Stored entries:

────

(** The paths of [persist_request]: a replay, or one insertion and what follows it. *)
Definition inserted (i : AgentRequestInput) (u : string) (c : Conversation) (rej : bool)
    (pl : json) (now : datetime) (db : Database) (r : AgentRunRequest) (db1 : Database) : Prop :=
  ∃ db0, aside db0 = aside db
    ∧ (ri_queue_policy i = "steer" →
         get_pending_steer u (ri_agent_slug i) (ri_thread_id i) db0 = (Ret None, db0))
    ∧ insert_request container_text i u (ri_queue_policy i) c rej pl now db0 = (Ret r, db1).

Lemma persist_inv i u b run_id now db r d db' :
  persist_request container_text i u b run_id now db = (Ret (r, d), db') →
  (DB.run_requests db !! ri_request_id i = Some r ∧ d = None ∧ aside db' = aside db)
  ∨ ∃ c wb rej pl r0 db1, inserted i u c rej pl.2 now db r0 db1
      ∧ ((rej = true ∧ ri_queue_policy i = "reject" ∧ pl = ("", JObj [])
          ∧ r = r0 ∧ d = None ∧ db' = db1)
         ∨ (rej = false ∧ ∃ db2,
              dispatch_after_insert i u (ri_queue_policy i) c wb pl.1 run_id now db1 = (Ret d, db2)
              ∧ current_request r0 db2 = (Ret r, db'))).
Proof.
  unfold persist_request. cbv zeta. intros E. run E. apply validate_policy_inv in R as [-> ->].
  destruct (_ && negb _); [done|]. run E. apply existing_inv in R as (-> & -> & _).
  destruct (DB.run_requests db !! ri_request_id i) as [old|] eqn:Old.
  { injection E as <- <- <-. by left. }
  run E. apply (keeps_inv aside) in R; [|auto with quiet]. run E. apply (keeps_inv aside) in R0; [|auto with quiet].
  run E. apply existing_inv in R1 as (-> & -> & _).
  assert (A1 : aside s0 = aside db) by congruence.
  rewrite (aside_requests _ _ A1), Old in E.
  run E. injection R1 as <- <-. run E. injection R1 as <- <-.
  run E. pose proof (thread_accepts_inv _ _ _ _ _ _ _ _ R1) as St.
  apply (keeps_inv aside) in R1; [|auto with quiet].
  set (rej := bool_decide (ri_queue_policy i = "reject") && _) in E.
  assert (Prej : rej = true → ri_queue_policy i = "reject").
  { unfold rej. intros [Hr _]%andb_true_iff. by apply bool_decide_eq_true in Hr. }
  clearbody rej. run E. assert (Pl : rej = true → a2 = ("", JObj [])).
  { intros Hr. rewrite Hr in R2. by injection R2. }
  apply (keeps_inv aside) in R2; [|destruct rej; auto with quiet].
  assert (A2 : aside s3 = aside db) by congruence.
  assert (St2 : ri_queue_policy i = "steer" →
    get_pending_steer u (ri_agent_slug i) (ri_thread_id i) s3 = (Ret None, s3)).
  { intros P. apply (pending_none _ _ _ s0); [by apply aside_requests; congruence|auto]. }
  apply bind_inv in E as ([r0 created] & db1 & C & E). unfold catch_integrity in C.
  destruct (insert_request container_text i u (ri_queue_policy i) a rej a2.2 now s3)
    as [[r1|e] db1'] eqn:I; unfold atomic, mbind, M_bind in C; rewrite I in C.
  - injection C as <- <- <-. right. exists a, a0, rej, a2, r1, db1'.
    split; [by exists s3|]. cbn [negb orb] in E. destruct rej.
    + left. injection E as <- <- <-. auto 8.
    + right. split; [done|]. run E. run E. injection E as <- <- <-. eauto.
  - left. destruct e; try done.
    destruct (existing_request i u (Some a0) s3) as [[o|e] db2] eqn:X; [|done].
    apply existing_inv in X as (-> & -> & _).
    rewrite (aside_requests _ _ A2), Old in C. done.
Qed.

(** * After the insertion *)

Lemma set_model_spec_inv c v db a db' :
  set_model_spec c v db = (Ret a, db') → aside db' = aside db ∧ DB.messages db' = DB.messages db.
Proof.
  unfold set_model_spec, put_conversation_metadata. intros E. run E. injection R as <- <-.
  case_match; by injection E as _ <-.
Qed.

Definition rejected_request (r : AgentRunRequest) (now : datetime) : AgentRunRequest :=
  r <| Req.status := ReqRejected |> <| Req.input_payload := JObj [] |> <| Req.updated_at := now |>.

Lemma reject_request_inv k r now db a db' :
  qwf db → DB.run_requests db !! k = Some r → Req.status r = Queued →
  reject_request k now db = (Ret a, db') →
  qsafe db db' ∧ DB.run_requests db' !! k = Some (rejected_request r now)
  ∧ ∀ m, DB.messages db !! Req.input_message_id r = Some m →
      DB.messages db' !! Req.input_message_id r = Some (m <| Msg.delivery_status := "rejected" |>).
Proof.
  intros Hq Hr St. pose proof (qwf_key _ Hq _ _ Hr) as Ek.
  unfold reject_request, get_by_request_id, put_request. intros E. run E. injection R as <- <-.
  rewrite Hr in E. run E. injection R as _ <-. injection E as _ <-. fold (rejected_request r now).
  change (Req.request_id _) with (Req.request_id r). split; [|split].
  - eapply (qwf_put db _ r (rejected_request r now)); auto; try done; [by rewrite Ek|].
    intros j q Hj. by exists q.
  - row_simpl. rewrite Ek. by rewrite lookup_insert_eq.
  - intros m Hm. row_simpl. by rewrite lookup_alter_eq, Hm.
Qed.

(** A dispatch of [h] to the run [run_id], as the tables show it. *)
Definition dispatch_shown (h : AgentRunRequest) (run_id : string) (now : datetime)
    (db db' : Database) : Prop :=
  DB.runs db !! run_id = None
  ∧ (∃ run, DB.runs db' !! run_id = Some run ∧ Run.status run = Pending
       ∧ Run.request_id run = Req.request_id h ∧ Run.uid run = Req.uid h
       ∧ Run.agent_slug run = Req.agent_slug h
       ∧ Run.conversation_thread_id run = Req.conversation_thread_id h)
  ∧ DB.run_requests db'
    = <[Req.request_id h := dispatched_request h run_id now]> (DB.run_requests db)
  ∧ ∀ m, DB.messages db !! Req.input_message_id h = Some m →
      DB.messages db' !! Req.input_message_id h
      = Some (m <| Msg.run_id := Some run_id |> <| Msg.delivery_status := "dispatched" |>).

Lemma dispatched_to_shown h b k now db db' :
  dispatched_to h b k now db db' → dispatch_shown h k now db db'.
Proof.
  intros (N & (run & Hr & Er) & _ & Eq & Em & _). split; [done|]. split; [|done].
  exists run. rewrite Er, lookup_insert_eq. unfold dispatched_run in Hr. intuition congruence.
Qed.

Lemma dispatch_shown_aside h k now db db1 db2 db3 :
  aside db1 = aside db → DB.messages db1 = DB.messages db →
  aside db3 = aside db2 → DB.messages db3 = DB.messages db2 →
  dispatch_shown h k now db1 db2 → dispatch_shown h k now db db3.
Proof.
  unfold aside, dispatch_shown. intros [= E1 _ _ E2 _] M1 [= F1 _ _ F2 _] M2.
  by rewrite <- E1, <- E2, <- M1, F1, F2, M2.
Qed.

────

Retype only the stretch of lines above starting at the one with "Definition inserted (i" and stopping at the one with "now db r0 db1", exactly as written, with both kept.

OUTPUT FOR THIS EXERCISE
Definition inserted (i : AgentRequestInput) (u : string) (c : Conversation) (rej : bool)
    (pl : json) (now : datetime) (db : Database) (r : AgentRunRequest) (db1 : Database) : Prop :=
  ∃ db0, aside db0 = aside db
    ∧ (ri_queue_policy i = "steer" →
         get_pending_steer u (ri_agent_slug i) (ri_thread_id i) db0 = (Ret None, db0))
    ∧ insert_request container_text i u (ri_queue_policy i) c rej pl now db0 = (Ret r, db1).

Lemma persist_inv i u b run_id now db r d db' :
  persist_request container_text i u b run_id now db = (Ret (r, d), db') →
  (DB.run_requests db !! ri_request_id i = Some r ∧ d = None ∧ aside db' = aside db)
  ∨ ∃ c wb rej pl r0 db1, inserted i u c rej pl.2 now db r0 db1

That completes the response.